*** STORED DATA ***
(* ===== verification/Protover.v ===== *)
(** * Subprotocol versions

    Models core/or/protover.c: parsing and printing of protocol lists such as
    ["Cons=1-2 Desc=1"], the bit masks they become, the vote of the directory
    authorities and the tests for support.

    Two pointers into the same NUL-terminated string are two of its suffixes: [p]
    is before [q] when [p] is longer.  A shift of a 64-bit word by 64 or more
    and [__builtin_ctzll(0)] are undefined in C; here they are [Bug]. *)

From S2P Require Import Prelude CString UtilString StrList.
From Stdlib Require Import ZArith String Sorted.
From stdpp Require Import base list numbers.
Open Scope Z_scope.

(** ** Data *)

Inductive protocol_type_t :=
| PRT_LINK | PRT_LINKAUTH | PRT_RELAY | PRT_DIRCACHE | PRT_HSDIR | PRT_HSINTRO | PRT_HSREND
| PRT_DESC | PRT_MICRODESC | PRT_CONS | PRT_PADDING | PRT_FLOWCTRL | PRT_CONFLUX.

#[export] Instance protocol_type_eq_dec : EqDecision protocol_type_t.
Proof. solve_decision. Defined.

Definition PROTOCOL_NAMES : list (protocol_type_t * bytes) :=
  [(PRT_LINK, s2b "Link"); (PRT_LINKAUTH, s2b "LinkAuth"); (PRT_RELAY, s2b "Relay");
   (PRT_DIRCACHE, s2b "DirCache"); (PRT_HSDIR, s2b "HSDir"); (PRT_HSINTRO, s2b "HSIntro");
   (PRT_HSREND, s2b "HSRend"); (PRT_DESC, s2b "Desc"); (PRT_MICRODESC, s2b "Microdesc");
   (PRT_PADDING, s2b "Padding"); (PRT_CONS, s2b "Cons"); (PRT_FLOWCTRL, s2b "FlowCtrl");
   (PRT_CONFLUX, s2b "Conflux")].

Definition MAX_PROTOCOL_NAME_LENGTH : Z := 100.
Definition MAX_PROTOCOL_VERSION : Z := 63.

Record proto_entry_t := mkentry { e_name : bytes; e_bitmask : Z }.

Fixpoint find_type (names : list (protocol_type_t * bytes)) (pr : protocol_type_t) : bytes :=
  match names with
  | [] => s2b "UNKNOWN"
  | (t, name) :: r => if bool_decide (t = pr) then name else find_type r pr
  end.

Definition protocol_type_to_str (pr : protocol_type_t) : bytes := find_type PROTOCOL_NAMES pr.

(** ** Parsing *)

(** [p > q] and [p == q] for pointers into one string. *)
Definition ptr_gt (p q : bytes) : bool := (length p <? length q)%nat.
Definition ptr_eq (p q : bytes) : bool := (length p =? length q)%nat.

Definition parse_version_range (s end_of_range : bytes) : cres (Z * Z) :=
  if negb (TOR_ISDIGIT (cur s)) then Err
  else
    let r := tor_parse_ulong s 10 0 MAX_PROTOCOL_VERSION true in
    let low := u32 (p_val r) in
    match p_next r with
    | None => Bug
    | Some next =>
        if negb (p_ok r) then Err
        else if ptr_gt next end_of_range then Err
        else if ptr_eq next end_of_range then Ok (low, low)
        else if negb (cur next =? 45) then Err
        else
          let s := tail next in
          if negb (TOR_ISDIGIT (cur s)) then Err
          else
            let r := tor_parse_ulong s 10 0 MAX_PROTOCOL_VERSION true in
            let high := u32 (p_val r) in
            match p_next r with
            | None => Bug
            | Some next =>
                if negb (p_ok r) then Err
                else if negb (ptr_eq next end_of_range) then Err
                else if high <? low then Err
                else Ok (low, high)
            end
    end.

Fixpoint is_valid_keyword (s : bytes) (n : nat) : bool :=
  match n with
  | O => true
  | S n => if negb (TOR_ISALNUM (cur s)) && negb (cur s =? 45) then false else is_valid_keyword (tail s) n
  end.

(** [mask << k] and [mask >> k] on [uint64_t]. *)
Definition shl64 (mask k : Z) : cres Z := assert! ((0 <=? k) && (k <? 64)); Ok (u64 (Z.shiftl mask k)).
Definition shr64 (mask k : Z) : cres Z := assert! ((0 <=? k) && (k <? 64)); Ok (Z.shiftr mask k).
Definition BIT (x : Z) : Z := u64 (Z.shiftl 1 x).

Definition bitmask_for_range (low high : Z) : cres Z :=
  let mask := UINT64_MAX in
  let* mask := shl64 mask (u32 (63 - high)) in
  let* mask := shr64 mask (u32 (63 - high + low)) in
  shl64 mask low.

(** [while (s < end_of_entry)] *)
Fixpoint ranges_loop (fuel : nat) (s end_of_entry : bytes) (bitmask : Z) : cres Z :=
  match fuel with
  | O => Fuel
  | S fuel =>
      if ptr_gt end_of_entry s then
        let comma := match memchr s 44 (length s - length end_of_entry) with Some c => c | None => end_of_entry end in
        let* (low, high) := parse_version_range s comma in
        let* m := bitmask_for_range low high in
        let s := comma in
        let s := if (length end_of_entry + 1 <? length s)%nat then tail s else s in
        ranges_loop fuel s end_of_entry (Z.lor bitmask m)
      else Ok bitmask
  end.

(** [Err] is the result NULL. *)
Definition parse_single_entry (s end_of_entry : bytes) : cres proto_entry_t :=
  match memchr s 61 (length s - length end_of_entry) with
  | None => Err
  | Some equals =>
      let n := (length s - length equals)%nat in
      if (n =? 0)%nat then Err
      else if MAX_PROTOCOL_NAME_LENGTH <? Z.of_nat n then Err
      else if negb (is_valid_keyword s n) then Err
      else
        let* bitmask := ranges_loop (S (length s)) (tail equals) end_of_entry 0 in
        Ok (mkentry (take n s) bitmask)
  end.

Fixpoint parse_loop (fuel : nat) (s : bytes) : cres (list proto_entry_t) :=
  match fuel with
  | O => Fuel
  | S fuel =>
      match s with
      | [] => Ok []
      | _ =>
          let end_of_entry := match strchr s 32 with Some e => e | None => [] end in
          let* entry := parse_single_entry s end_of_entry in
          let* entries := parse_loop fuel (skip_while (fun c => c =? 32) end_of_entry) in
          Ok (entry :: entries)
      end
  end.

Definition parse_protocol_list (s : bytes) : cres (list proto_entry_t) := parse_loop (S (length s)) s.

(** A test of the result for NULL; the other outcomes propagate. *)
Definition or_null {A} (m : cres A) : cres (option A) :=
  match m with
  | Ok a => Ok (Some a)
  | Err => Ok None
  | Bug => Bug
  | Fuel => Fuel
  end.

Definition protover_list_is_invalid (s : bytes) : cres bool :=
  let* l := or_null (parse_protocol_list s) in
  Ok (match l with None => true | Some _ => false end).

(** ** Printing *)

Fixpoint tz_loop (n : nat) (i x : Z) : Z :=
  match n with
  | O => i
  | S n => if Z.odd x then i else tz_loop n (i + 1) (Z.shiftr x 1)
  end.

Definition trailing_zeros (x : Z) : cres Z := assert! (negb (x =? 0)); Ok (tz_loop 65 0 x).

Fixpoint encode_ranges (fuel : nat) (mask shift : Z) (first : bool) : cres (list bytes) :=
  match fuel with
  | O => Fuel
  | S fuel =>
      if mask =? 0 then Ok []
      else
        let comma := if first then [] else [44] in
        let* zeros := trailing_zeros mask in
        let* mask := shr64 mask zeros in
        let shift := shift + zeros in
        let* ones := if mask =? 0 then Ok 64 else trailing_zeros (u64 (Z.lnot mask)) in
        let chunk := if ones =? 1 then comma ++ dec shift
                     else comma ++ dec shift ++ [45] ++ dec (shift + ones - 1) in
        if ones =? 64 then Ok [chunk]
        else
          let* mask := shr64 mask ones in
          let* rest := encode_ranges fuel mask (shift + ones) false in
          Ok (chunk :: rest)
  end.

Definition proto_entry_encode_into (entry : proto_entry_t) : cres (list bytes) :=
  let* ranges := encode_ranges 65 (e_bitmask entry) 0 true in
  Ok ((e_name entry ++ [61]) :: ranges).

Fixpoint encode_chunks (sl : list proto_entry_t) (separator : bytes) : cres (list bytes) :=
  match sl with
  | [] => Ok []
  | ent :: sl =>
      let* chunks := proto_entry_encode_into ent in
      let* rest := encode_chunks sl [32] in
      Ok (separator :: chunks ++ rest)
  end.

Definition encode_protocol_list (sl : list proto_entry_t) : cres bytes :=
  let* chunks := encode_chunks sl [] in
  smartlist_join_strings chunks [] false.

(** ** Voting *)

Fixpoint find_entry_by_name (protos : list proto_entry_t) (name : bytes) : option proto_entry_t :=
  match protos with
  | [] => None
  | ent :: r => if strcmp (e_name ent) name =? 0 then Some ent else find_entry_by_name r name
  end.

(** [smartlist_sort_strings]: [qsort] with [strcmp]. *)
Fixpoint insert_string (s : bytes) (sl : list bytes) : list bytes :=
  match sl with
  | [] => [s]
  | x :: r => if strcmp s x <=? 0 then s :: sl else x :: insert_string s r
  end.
***
Exactly the lines running from the top of the records to the line that contains "is before [q]", inclusive, must be set down, and nothing more.

(* ===== verification/Protover.v ===== *)
(** * Subprotocol versions

    Models core/or/protover.c: parsing and printing of protocol lists such as
    ["Cons=1-2 Desc=1"], the bit masks they become, the vote of the directory
    authorities and the tests for support.

    Two pointers into the same NUL-terminated string are two of its suffixes: [p]
    is before [q] when [p] is longer.  A shift of a 64-bit word by 64 or more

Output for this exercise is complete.